C’est dans le recueil Nocturne d’un chauffeur de taxi édité chez Philippe REY en 2014 que l’on découvre « Neuf épisodes » de Han Kang, connue en France pour la nouvelle « Les Chiens au soleil couchant¹ ».
Ensemble de neuf textes à l’intérieur d’un recueil de nouvelles d’auteurs variés, il s’agit paradoxalement d’un objet littéraire très bref, à peine neuf pages pleines en français ; ce que c’est que le hasard… Le style est singulier, plus proche d’un poème en prose que d’une narration de type romanesque, il évoque Baudelaire, celui des Fleurs du mal plus encore que celui des Petits poèmes en prose, comme le texte de Yi sang, « L’araignée rencontre le cochon ». Mais aussi l’EUN Hee-kyung des « Boîtes de ma femme ».
Neuf titres qui s’inscrivent donc dans une histoire littéraire tissée de symbolisme, où les correspondances font naître les images mentales, et peut-être seulement ensuite les textes. C’est ce que suggère l’écriture. Une narration très évocatrice visuellement, très détaillée, découpée par ce feuilletonage à la fois chronologique et construit de séquences alternées : réalistes, elles confèrent un style très cinématographique, très durassien, on entend le texte, comme dans le film Hiroshima mon amour d’Alain Resnais : « Tu n’as rien vu à Hiroshima », en particulier dans le premier texte « Premier amour », ou dans la scène finale de « La forêt de l’ouest » ; des séquences d’un fantastique pur (Le vent, Le temps) avec dissolution du réel , elles-mêmes concurrentes de séquences oniriques (Liberté). Le temps du rêve, celui de certains souvenirs fantasmés, s’initie dans une forme d’errance mentale évocatrice de l’écriture de Yi sang dans L’inscription de la terreur, ou dans certains textes du recueil Ecrits de sang, une échappatoire au réel pourtant très prégnant, intrinsèque même aux circonstances du récit, avec des éléments naturels omniprésents, le vent, le soleil, la froide clarté lunaire, la brume, mais aussi la montagne, la mer, la forêt, et même une occurrence de la ville dans « La forêt de l’ouest ». Une distanciation qui renforce le caractère symbolique de l’ensemble.

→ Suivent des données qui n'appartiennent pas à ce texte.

(* ===== verification/CompilerCorrect.v ===== *)
(** * Correctness of the compiler

    The main theorems about [meow-vm-compiler], each with a concrete instance:
    compiled functions behave like their source, the shape of the code and what
    it guarantees on the machine, the dependencies of a compiled module,
    comments, functions that compile although they cannot be published, and
    structs that do not compile although they could. *)

From S2P Require Import Prelude Address HexInstance VmTypes Gas Vm VmProps VerifierStructural.
From S2P Require Import VerifierAbstract VerifierTyping VerifierSound.
From S2P Require Import Ast Dfs Worklist CompilerValidator TypeChecker Codegen.
From S2P Require Import CodegenProps SourceSemantics CodegenSim.
From S2P Require Import Compiler CompilerProps VmExamples CompilerExamples.

(** ** Semantics *)

(** C3: The compiler preserves meaning.  A call of a function of a compiled
    module gives what the reference interpreter gives on its syntax tree: the
    same result or error, the same gas and the same state of the natives
    (errors up to the slot number in their text).  The function has distinct
    parameter names and calls others with as many arguments as they take; the
    functions of the module have distinct names. *)
Theorem compiled_function_simulates {S} `{PrefixHex, HashOrder} deps config items name uses sigs m
    (vm : Vm S) addr depth F fuel fn args ω :
  compile_items deps config items name uses sigs = Ok m →
  (max_fun_code_size config < 2 ^ 31)%Z →
  NoDup (map af_name (item_fns items)) → fn ∈ item_fns items →
  NoDup (map fst (af_params fn)) →
  forallb (arity_ok_stmt vm (declared_addresses uses) m) (af_body fn) = true →
  length args = length (af_params fn) → depth < max_call_depth (vm_config vm) →
  Z.to_nat (max_fun_code_size config) + 1 + F ≤ fuel →
  let source_run :=
    eval_function vm (mod_structs m ++ dep_structs deps (declared_addresses uses))
      (declared_addresses uses) m addr depth F fn args ω in
  fst source_run ≠ NoFuel →
  erased_result (call_inner vm fuel (af_name fn) m addr args depth ω) = erased_result source_run.
Proof.
  intros Hc Hmax Hfns Hfn Hps Har Hlen Hd Hfuel source_run Hno.
  apply compile_items_inv in Hc.
  destruct (compiled_get_function _ _ _ _ _ _ Hc Hfns Hfn) as (f & Hget & Hf).
  pose proof Hf as (ps & rt & st & Hb & Hfeq & Hsize)%compile_function_inv.
  assert (length args ≤ fn_local_count f) as Hargs.
  { rewrite Hlen, Hfeq. by eapply params_local_count. }
  unfold call_inner, enter. rewrite bool_decide_eq_false_2 by lia. rewrite Hget. simpl.
  unfold mbind, VmM_bind, lift. rewrite bool_decide_eq_false_2 by lia.
  eapply function_sim; [exact Hf|done|done|done|done| |done]. lia.
Qed.

Definition max_burn_run : outcome VmError.t (option Value.t) * (GasMeter * ()) :=
  eval_function compiled_vm
    (mod_structs compiled_main ++
     dep_structs [(bank_addr, compiled_bank)] (declared_addresses main_uses))
    (declared_addresses main_uses) compiled_main main_addr 0 60 max_burn_ast
    [Value.U64 3; Value.U64 7] (gas_new 1000, tt).

Lemma compiled_function_simulates_witness :
  fst max_burn_run = Ok (Some (Value.U64 7)) ∧
  erased_result (call_inner compiled_vm
    (Z.to_nat (max_fun_code_size CompilerConfig_default) + 1 + 60) "max_burn" compiled_main
    main_addr [Value.U64 3; Value.U64 7] 0 (gas_new 1000, tt)) = erased_result max_burn_run.
Proof.
  split; [vm_compute; reflexivity|].
  apply (compiled_function_simulates [(bank_addr, compiled_bank)] CompilerConfig_default main_items
    "main" main_uses [] compiled_main compiled_vm main_addr 0 60 _ max_burn_ast
    [Value.U64 3; Value.U64 7] (gas_new 1000, tt)).
  - apply main_compiles.
  - reflexivity.
  - by apply (bool_decide_unpack _).
  - by left.
  - by apply (bool_decide_unpack _).
  - vm_compute. reflexivity.
  - reflexivity.
  - apply Nat.ltb_lt. reflexivity.
  - apply Nat.le_refl.
  - vm_compute. discriminate.
Defined.
(** Documented behaviour of the crates: a [blake2b] hash has 32 bytes, and
    [bcs] reads the framework modules back. *)
Class GenesisLaws := {
  blake2b_32 bs : wf_address (mkAddress (blake2b bs));
  object_module_roundtrip :
    bcs_module_decode (bcs_module meow_object_compiled) = Some meow_object_compiled;
  coin_module_roundtrip :
    bcs_module_decode (bcs_module meow_coin_compiled) = Some meow_coin_compiled;
  object_module_fits : (module_size meow_object_compiled ≤ MAX_BCS_SERIALIZED_MODULE_SIZE)%Z;
  coin_module_fits : (module_size meow_coin_compiled ≤ MAX_BCS_SERIALIZED_MODULE_SIZE)%Z;
}.
Context `{!GenesisLaws}.

Definition framework_objects : list Object :=
  [module_object MEOW_OBJECT_MODULE_ADDRESS meow_object_compiled;
   module_object MEOW_COIN_MODULE_ADDRESS meow_coin_compiled].

Lemma framework_objects_built {E} : framework_module_objects (E:=E) = Ok framework_objects.
Proof.
  unfold framework_module_objects, framework_module_entries.
  rewrite meow_object_module_built by apply object_module_fits. cbn [mbind outcome_bind].
  by rewrite meow_coin_module_built by apply coin_module_fits.
Qed.

(** The coin it makes. *)
Definition genesis_coin (d : Digest) (owner : Address) (amount : Z) : Object :=
  fresh_object (address_derive d 0 0) owner d
    (mkDeclRef MEOW_COIN_MODULE_ADDRESS (mkIdentifier MEOW_COIN_OBJECT_NAME))
    (bcs_fields [("balance", Value.U64 amount)]).

Lemma resolve_coin_module :
  resolve_module framework_objects MEOW_COIN_MODULE_ADDRESS = Ok meow_coin_compiled.
Proof.
  unfold resolve_module. 
  change (find_first _ framework_objects) with
    (Some (module_object MEOW_COIN_MODULE_ADDRESS meow_coin_compiled)).
  cbn [ok_or mbind outcome_bind]. cbn. by rewrite coin_module_roundtrip.
Qed.

Lemma resolve_coin_deps :
  resolve_dep_modules framework_objects (mod_imports meow_coin_compiled) = Ok framework_map.
Proof.
  unfold resolve_dep_modules, search_fuel.
  change (length (mod_imports meow_coin_compiled)) with 1.
  set (w := weight _ _). replace (1 + w + 1) with (S (S w)) by lia.
  set (index := module_index _).
  assert (index !! MEOW_OBJECT_MODULE_ADDRESS =
    Some (module_object MEOW_OBJECT_MODULE_ADDRESS meow_object_compiled)) as Hi
    by (vm_compute; reflexivity).
  change (reverse (mod_imports meow_coin_compiled)) with [MEOW_OBJECT_MODULE_ADDRESS].
  cbn [resolve_loop]. rewrite lookup_empty, Hi. cbn [ok_or mbind outcome_bind].
  change (obj_content (module_object MEOW_OBJECT_MODULE_ADDRESS meow_object_compiled))
    with (bcs_module meow_object_compiled).
  rewrite object_module_roundtrip. cbn [ok_or mbind outcome_bind]. by rewrite insert_empty.
Qed.

Lemma resolve_mint_args sender n owner :
  in_u64 n → wf_address owner →
  match get_function meow_coin_compiled MEOW_COIN_MINT_FUNCTION_NAME with
  | Some f =>
      fn_return_type f = None ∧
      resolve_args (mkCall MEOW_COIN_MODULE_ADDRESS (mkIdentifier MEOW_COIN_MINT_FUNCTION_NAME)
                      [InputRaw (bcs_u64 n); InputRaw (bcs_address owner)]) f sender framework_objects
        = Ok ([Value.U64 n; Value.Address owner], [])
  | None => False
  end.
Proof.
  intros Hn Ho. cbn. split; [done|]. unfold resolve_args. cbn.
  by rewrite bcs_u64_roundtrip, bcs_address_roundtrip.
Qed.

(** The value of a coin as an object. *)
Lemma coin_to_object id n owner d ver :
  wf_address id →
  vm_object_value_to_object (coin_value id n) (OwnerAddress owner) d ver =
  Ok (mkObject id (OwnerAddress owner) d ver
        (TypeObject (mkDeclRef MEOW_COIN_MODULE_ADDRESS (mkIdentifier MEOW_COIN_OBJECT_NAME)))
        (bcs_fields [("balance", Value.U64 n)])).
Proof.
  intros Hid. unfold vm_object_value_to_object.
  assert (Ha : object_address (coin_value id n) = Some id) by by apply object_address_head.
  unfold coin_value in *.
  replace (parse_module_ref _) with (Some (MEOW_COIN_MODULE_ADDRESS, MEOW_COIN_OBJECT_NAME))
    by (vm_compute; reflexivity).
  cbn [ok_or mbind outcome_bind]. rewrite Ha. reflexivity.
Qed.

(** The effects of a run that made one coin. *)
Lemma mint_effects sender d seed ts n owner :
  let id := address_derive d 0 0 in
  let c := context_transfer (coin_value id n) owner
             (snd (next_fresh_id (context_new sender d seed ts))) in
  collect_object_effects c [] d = Ok ([genesis_coin d owner n], [], []).
Proof.
  intros id c. assert (Ha : object_address (coin_value id n) = Some id)
    by (apply object_address_head, blake2b_32).
  unfold collect_object_effects, transferred_ids. cbn -[object_address coin_value address_derive].
  rewrite Ha. cbn -[object_address coin_value address_derive vm_object_value_to_object guard_err].
  fold id. clearbody c.
  rewrite (bool_decide_eq_true_2 (id ∈ _)) by by apply elem_of_union_l, elem_of_singleton.
  rewrite (bool_decide_eq_false_2 (id ∉ _))
    by (intros Hn; apply Hn; by apply elem_of_union_l, elem_of_union_l, elem_of_singleton).
  cbn [guard_err mbind outcome_bind]. rewrite coin_to_object by apply blake2b_32. reflexivity.
Qed.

Un ensemble où effectivement la matérialité ne s’inscrit pas, mais s’accroche à des sensations, des impressions, des réminiscences ( l’univers baudelairien des correspondances est à l’ œuvre), celles qui naissent lorsqu’on observe le soleil couchant en suçotant des jujubes (« La forêt de l’ouest »). Le rapport au réel est constamment en déséquilibre, construit sur quelques récurrences : un chemin, large ou étroit, la montagne où l’on s’échappe ou qui retient, le clair de lune et le vent, ou encore la main, les épaules, « la partie du corps la plus psychique» dans le texte éponyme, mais qui tintinnabulent comme des clochettes bouddhistes en s’entrechoquant lorsque les amoureux se cognent en marchant, et comprenant également plusieurs objets singuliers mais pas des moindres, la solitude et la liberté, la douleur, la colère, la voix. Pourtant, si la solitude est libératrice, elle est aussi synonyme d’effacement (« Le vent »), et on l’imagine, d’oubli. Son contraire, la relation est, d’abord, chaleur, sécurité, confiance : l’Autre est celui qui rétablit l’équilibre. « Le temps » se clôt sur l’image des mains nouées du couple qui disparaît aussi, mais main dans la main.
Neuf textes de longueur inégale, neuf séquences, que le terme d’ épisodes dans le titre français constitue en un récit unique, celui d’une vie, plutôt celle d’une femme, mais où pourtant un homme intervient directement (« La voix »), ou comme partenaire (« Premier amour », « Clair de lune »), mais que le terme coréen 이야기 [histoire] enveloppe d’une aura plus floue, entre conversation et narration, plus évocateur de l’échange, et renforçant la référence à la place de la voix dans le film de Resnais cité précédemment. C’est donc un récit où c’est la voix, et même la vocalisation qui fait trace, l’auteur l’écrit, l’inscrit dans le sixième récit « La voix », comme « un doux chuintement de la mine sur le papier quand on écrit au cœur de la nuit ». La voix et la lumière, puisque l’auteur évoque le soleil ardent qui illumine l’amour naissant dans le premier récit, pour achever sa suite narrative dans l’ombre qui peu à peu, enveloppe et dissimule le couple qui s’avance vers la mort « Les lumières s’éloignaient(…) ils avançaient lentement(…) se dissolvaient dans l’obscurité ».
Un son, un cadre, une lumière pour neuf épisodes de vie où le lien entre réalité, rêve et souvenir tisse une forêt de symboles pour un texte poétique où le sentiment doux-amer de la nostalgie flotte comme une fraîche écharpe de brume au crépuscule.
¹ Parue en 2011 dans le recueil Cocktail sugar et autres nouvelles de Corée, chez Zulma.